Much of that flux is driven by proton gradients. Electrogenic H^{+}-ATPases in the infolded membrane establish membrane potentials of −150 to −200 mV, energising proton-coupled symporters for sucrose, amino acids and other nutrients. Patch clamp and gene expression studies show that both the pumps and several Ca^{2+}-ATPases are upregulated in developing transfer cells, ensuring a rapid recycling of ions and signalling Ca^{2+} needed to coordinate wall deposition and transporter delivery.

==Development and induction==

Transfer cells arise by trans-differentiation: a mature epidermal, pericycle or vascular parenchyma cell first de-differentiates, then re-programmes its wall-building machinery to lay down the ingrowth network. Although the upstream signal cascade is still being resolved, maize studies identified the Myb-related protein 1 (MRP1) as a key transcriptional activator that switches on multiple transfer-cell-specific genes (BETL-1, BETL-2, MEG-1, TCRR-1). Comparable transcriptional profiles have since been reported for Arabidopsis and faba bean, suggesting a conserved regulatory module across seed plants.
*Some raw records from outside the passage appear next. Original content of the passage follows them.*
(* ===== verification/Scenario.v ===== *)
(** * Scenarios ([src/src/units/scenario.rs])

    A scenario runs an optional start command, its tests in the order the
    dependency graph gives, and a stop command that depends on the result.  It
    is a state machine driven by [AdvanceScenario] messages: each one records
    the result of what was running and starts what comes next. *)

From S2P Require Import Prelude Str Path Unit Foreign Config Descriptions Events Env.

(** ** Data *)

Module ScenarioState.
Inductive ScenarioState :=
  | Idle
  | PreStart
  | Running (step : nat)
  | PostSuccess
  | PostFailure
  | ScenarioFinished.
End ScenarioState.
Abbreviation ScenarioState := ScenarioState.ScenarioState.

#[export] Instance ScenarioState_eq_dec : EqDecision ScenarioState.
Proof. solve_decision. Defined.

Module TestState.
Inductive TestState :=
  | Pending
  | Running
  | Pass
  | Skip
  | Fail (reason : string).
End TestState.
Abbreviation TestState := TestState.TestState.

#[export] Instance TestState_eq_dec : EqDecision TestState.
Proof. solve_decision. Defined.

Definition is_fail (t : TestState) : bool :=
  match t with TestState.Fail _ => true | _ => false end.

Section scenario.
Context `{Libraries} `{DependyLib} `{Env}.

(** An [Rc<RefCell<Test>>]: scenarios read nothing of a test but its
    description, which never changes. *)
Record TestRc := mkTestRc { rc_desc : TestDescription }.
(* ===== verification/ScenarioProps.v ===== *)
(** * The scenario as a machine

    The invariant of a scenario, the step relation behind [find_next_state], what
    one [advance] is ([advanced]: record, search, enter), and runs of it. *)

From S2P Require Import Prelude Str Path Unit Foreign Samples Config Descriptions Events Env Scenario.

(** ** Reading the outputs *)

(** A message goes to the manager over its channel or, like all that arrives there,
    as a broadcast. *)
Definition request_of (o : Out) : option ManagerControlMessageContents :=
  match o with
  | Send m | Broadcast (Event.ManagerRequest m) => Some (cm_contents m)
  | _ => None
  end.

Definition started_of (o : Out) : option UnitName :=
  match request_of o with Some (Ctrl.StartTest n) => Some n | _ => None end.

Definition finish_of (o : Out) : option Z :=
  match request_of o with Some (Ctrl.ScenarioFinished code _) => Some code | _ => None end.

(** The tests a run asked the manager to start, and the codes it finished
    with. *)
Definition started (os : list Out) : list UnitName := omap started_of os.
Definition finishes (os : list Out) : list Z := omap finish_of os.

Lemma started_app os1 os2 : started (os1 ++ os2) = started os1 ++ started os2.
Proof. apply omap_app. Qed.
Lemma finishes_app os1 os2 : finishes (os1 ++ os2) = finishes os1 ++ finishes os2.
Proof. apply omap_app. Qed.
Create Rewrite HintDb scenario.
#[export] Hint Rewrite started_app finishes_app : scenario.

(** The outputs that will advance the scenario, each once: the message itself, the
    request to start a test, and a command that was started. *)
Definition token_of (o : Out) : nat :=
  match request_of o, o with
  | Some (Ctrl.AdvanceScenario _ | Ctrl.StartTest _), _ | _, Spawn _ _ _ _ => 1
  | _, _ => 0
  end.
Definition tokens (os : list Out) : nat := list_sum (token_of <$> os).

Lemma tokens_cons o os : tokens (o :: os) = token_of o + tokens os.
Proof. done. Qed.
Lemma tokens_app os1 os2 : tokens (os1 ++ os2) = tokens os1 + tokens os2.
Proof. unfold tokens. by rewrite fmap_app, list_sum_app. Qed.

(** Only commands of the unit [id] are started. *)
Definition owner_of (o : Out) : option UnitName :=
  match o with Spawn n _ _ _ => Some n | _ => None end.
Definition owned (id : UnitName) (os : list Out) : Prop := Forall (fun o => forall n, owner_of o = Some n -> n = id) os.

(** Outputs that neither start a test nor finish the scenario. *)
Definition unheard (o : Out) : Prop := started_of o = None /\ finish_of o = None.

(** ... and do not advance it either. *)
Definition silent (o : Out) : Prop := unheard o /\ token_of o = 0.

Lemma unheard_out os : Forall unheard os -> started os = [] /\ finishes os = [].
Proof.
  induction 1 as [|o l [Hs Hf] Hl [IH1 IH2]]; [done|].
  unfold started, finishes in *. simpl. by rewrite Hs, Hf.
Qed.

Lemma silent_unheard os : Forall silent os -> Forall unheard os.
Proof. intros Hs. eapply Forall_impl; [exact Hs|]. by intros o []. Qed.

Lemma silent_out os : Forall silent os -> started os = [] /\ finishes os = [].
Proof. intros Hs. by apply unheard_out, silent_unheard. Qed.

Lemma silent_tokens os : Forall silent os -> tokens os = 0.
Proof. induction 1 as [|o l [_ Ho] _ IH]; [done|]. unfold tokens in *. rewrite fmap_cons. simpl. by rewrite Ho. Qed.

Lemma silent_owned id os : Forall silent os -> owned id os.
Proof. intros Hs. eapply Forall_impl; [exact Hs|]. by intros [] []. Qed.

Section scenario.
Context `{Libraries} `{DependyLib} `{Env}.
Implicit Types (s : Scenario) (w : ScW).

(** ** The invariant *)

(** What does not change while a scenario runs.  The sequence is a
    topological order: what a test requires is assumed or comes before it. *)
Record sc_static s : Prop := {
  st_nodup : NoDup (test_sequence s);
  st_nonempty : sc_test_sequence s <> [];
  st_tests : dom (sc_tests s) = list_to_set (test_sequence s);
  st_states : dom (sc_test_states s) = list_to_set (test_sequence s);
  st_topo : forall i t p, sc_test_sequence s !! i = Some t ->
    p ∈ required_parents_of_named (sc_graph s) (rc_id t) ->
    p ∈ sd_assumptions (sc_description s) \/
    exists j, j < i /\ test_sequence s !! j = Some p;
  st_count : forall c, sd_stop_after_failure_count (sc_description s) = Some c -> (0 <= c)%Z;
  st_u32 : (Z.of_nat (length (sc_test_sequence s)) + 501 <= u32_max)%Z;
}.

(** The recorded state of the test at a position. *)
Definition state_at s (i : nat) : option TestState :=
  test_sequence s !! i ≫= (sc_test_states s !!.).

Definition pending_from s (k : nat) : Prop :=
  forall j, k <= j < length (test_sequence s) -> state_at s j = Some TestState.Pending.

(** The first position that was not looked at, in a state and once the result
    of the state is recorded. *)
Definition pos s (st : ScenarioState) : nat :=
  match st with
  | ScenarioState.Idle | ScenarioState.PreStart => 0
  | ScenarioState.Running i => i
  | _ => length (test_sequence s)
  end.
Definition next_pos s (st : ScenarioState) : nat :=
  match st with ScenarioState.Running i => S i | _ => pos s st end.

Definition failed (m : gmap UnitName TestState) : gmap UnitName TestState :=
  filter (fun p => is_fail p.2 = true) m.

Definition fail_count s : nat :=
  size (failed (sc_test_states s)) + (if is_fail (sc_exec_start_state s) then 1 else 0).

Record sc_dyn (k : nat) s : Prop := {
  dy_pending : pending_from s k;
  dy_failures : sc_failures s = Z.of_nat (fail_count s);
  dy_not_running : forall i, state_at s i <> Some TestState.Running;
  (** a skipped test has a test before it that did not pass *)
  dy_skip : forall i, state_at s i = Some TestState.Skip ->
    exists j, j < i /\ state_at s j <> Some TestState.Pass;
  (** unless time ran out or the scenario stops at once, every test up to here
      was run or skipped as long as nothing failed *)
  dy_covered : sd_timeout (sc_description s) = None ->
    sd_stop_after_failure_count (sc_description s) <> Some 0%Z ->
    sc_failures s = 0%Z ->
    forall j, j < k -> state_at s j <> Some TestState.Pending;
}.

(** The states in which the commands a state needs exist. *)
Definition state_ok s (st : ScenarioState) : Prop :=
  match st with
  | ScenarioState.Running i => i < length (sc_test_sequence s)
  | ScenarioState.PreStart => is_Some (sd_exec_start (sc_description s))
  | _ => True
  end.

Record sc_wf s : Prop := {
  wf_static : sc_static s;
  wf_state : state_ok s (sc_state s);
  wf_exec : sc_state s = ScenarioState.Idle \/ sc_state s = ScenarioState.PreStart ->
    sc_exec_start_state s = TestState.Pending;
  wf_dyn : sc_dyn (pos s (sc_state s)) s;
}.

Lemma test_sequence_length s : length (test_sequence s) = length (sc_test_sequence s).
Proof. apply length_fmap. Qed.

Lemma test_count s : sc_static s -> size (sc_tests s) = length (sc_test_sequence s).
Proof.
  intros Hs. rewrite <- (size_dom (D:=gset UnitName)), (st_tests s Hs), size_list_to_set;
    [apply test_sequence_length | apply (st_nodup s Hs)].
Qed.

Lemma sequence_lookup s i t :
  sc_test_sequence s !! i = Some t -> test_sequence s !! i = Some (rc_id t).
Proof. intros Hi. unfold test_sequence. by rewrite list_lookup_fmap, Hi. Qed.

Lemma state_at_test s i t :
  sc_test_sequence s !! i = Some t -> state_at s i = sc_test_states s !! rc_id t.
Proof. intros Hi. unfold state_at. by rewrite (sequence_lookup s i t Hi). Qed.

Lemma state_at_is_Some s i :
  sc_static s -> i < length (test_sequence s) -> is_Some (state_at s i).
Proof.
  intros Hs [n Hi]%lookup_lt_is_Some. unfold state_at. rewrite Hi. simpl.
  apply elem_of_dom. rewrite (st_states s Hs), elem_of_list_to_set.
  by eapply list_elem_of_lookup_2.
Qed.

(** ** Dependencies *)

(** One unfolding of [all_dependencies_succeeded]. *)
Fixpoint check_parents (rec : UnitName -> outcome bool) s (parents : list UnitName) :
    outcome bool :=
  match parents with
  | [] => Done true
  | p :: parents =>
    if bool_decide (p ∈ sd_assumptions (sc_description s)) then Done true
    else match sc_test_states s !! p with
         | None => Panic "called `Option::unwrap()` on a `None` value"
         | Some r =>
           if bool_decide (r <> TestState.Pass) && bool_decide (r <> TestState.Running)
           then Done false
           else ok ← rec p; if (ok : bool) then check_parents rec s parents else Done false
         end
  end.

Lemma all_dependencies_unfold fuel s n :
  all_dependencies_succeeded (S fuel) s n =
    check_parents (all_dependencies_succeeded fuel s) s
      (required_parents_of_named (sc_graph s) n).
Proof.
  simpl. generalize (required_parents_of_named (sc_graph s) n) as l.
  induction l as [|p l IH]; [done|]. simpl. rewrite <- IH. by repeat case_match.
Qed.

#[local] Arguments all_dependencies_succeeded : simpl never.

(** The check of a test terminates without panicking, and fails only because a
    test before it neither passed nor is running. *)
Lemma all_dependencies_total s i t fuel :
  sc_static s -> sc_test_sequence s !! i = Some t -> i < fuel ->
  exists b, all_dependencies_succeeded fuel s (rc_id t) = Done b /\
    (b = false -> exists j x, j < i /\ state_at s j = Some x /\
                    x <> TestState.Pass /\ x <> TestState.Running).
Proof.
  intros Hs. revert i t. induction fuel as [|fuel IH]; intros i t Hi Hf; [lia|].
  rewrite all_dependencies_unfold.
  pose proof (fun p => st_topo s Hs i t p Hi) as Htopo. revert Htopo.
  generalize (required_parents_of_named (sc_graph s) (rc_id t)) as l.
  induction l as [|p l IHl]; intros Htopo; simpl; [by exists true|].
  case_bool_decide as Ha; [by exists true|].
  destruct (Htopo p) as [?|(j & Hj & Hp)]; [by left|done|].
  assert (is_Some (state_at s j)) as [x Hx].
  { apply state_at_is_Some; [done|]. by eapply lookup_lt_Some. }
  unfold state_at in Hx. rewrite Hp in Hx. simpl in Hx. rewrite Hx.
  assert (state_at s j = Some x) as Hjx by (unfold state_at; by rewrite Hp).
  destruct (bool_decide (x <> TestState.Pass) && bool_decide (x <> TestState.Running)) eqn:Hb.
  { apply andb_true_iff in Hb as [?%bool_decide_eq_true ?%bool_decide_eq_true].
    exists false. split; [done|]. intros _. by exists j, x. }
  apply list_lookup_fmap_Some in Hp as (tp & -> & Htp).
  destruct (IH j tp Htp ltac:(lia)) as ([] & -> & Hfalse); simpl.
  - apply IHl. intros q Hq. apply Htopo. by right.
  - exists false. split; [done|]. intros _.
    destruct (Hfalse eq_refl) as (j' & x' & ? & ?). exists j', x'. split; [lia|done].
Qed.

(** The ancestors of a test that the check reaches: through required parents,
    as long as no required parent is assumed. *)
Inductive requires s : UnitName -> UnitName -> Prop :=
  | requires_parent n p :
    p ∈ required_parents_of_named (sc_graph s) n -> requires s n p
  | requires_trans n p q :
    p ∈ required_parents_of_named (sc_graph s) n -> requires s p q -> requires s n q.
Biotic stress can also trigger the programme. Sedentary root knot and cyst nematodes, for example, remodel cortical and vascular cells into giant cells or syncytia that display the same wall-ingrowth architecture and transporter enrichment found in canonical transfer cells; these modified cells serve as powerful nutrient sinks for the parasite's entire life cycle. The induction of such nematode feeding sites therefore provides a tractable model for dissecting the hormonal and mechanical cues—particularly auxin spikes and local wall-stress signals—that initiate transfer-cell differentiation in plant.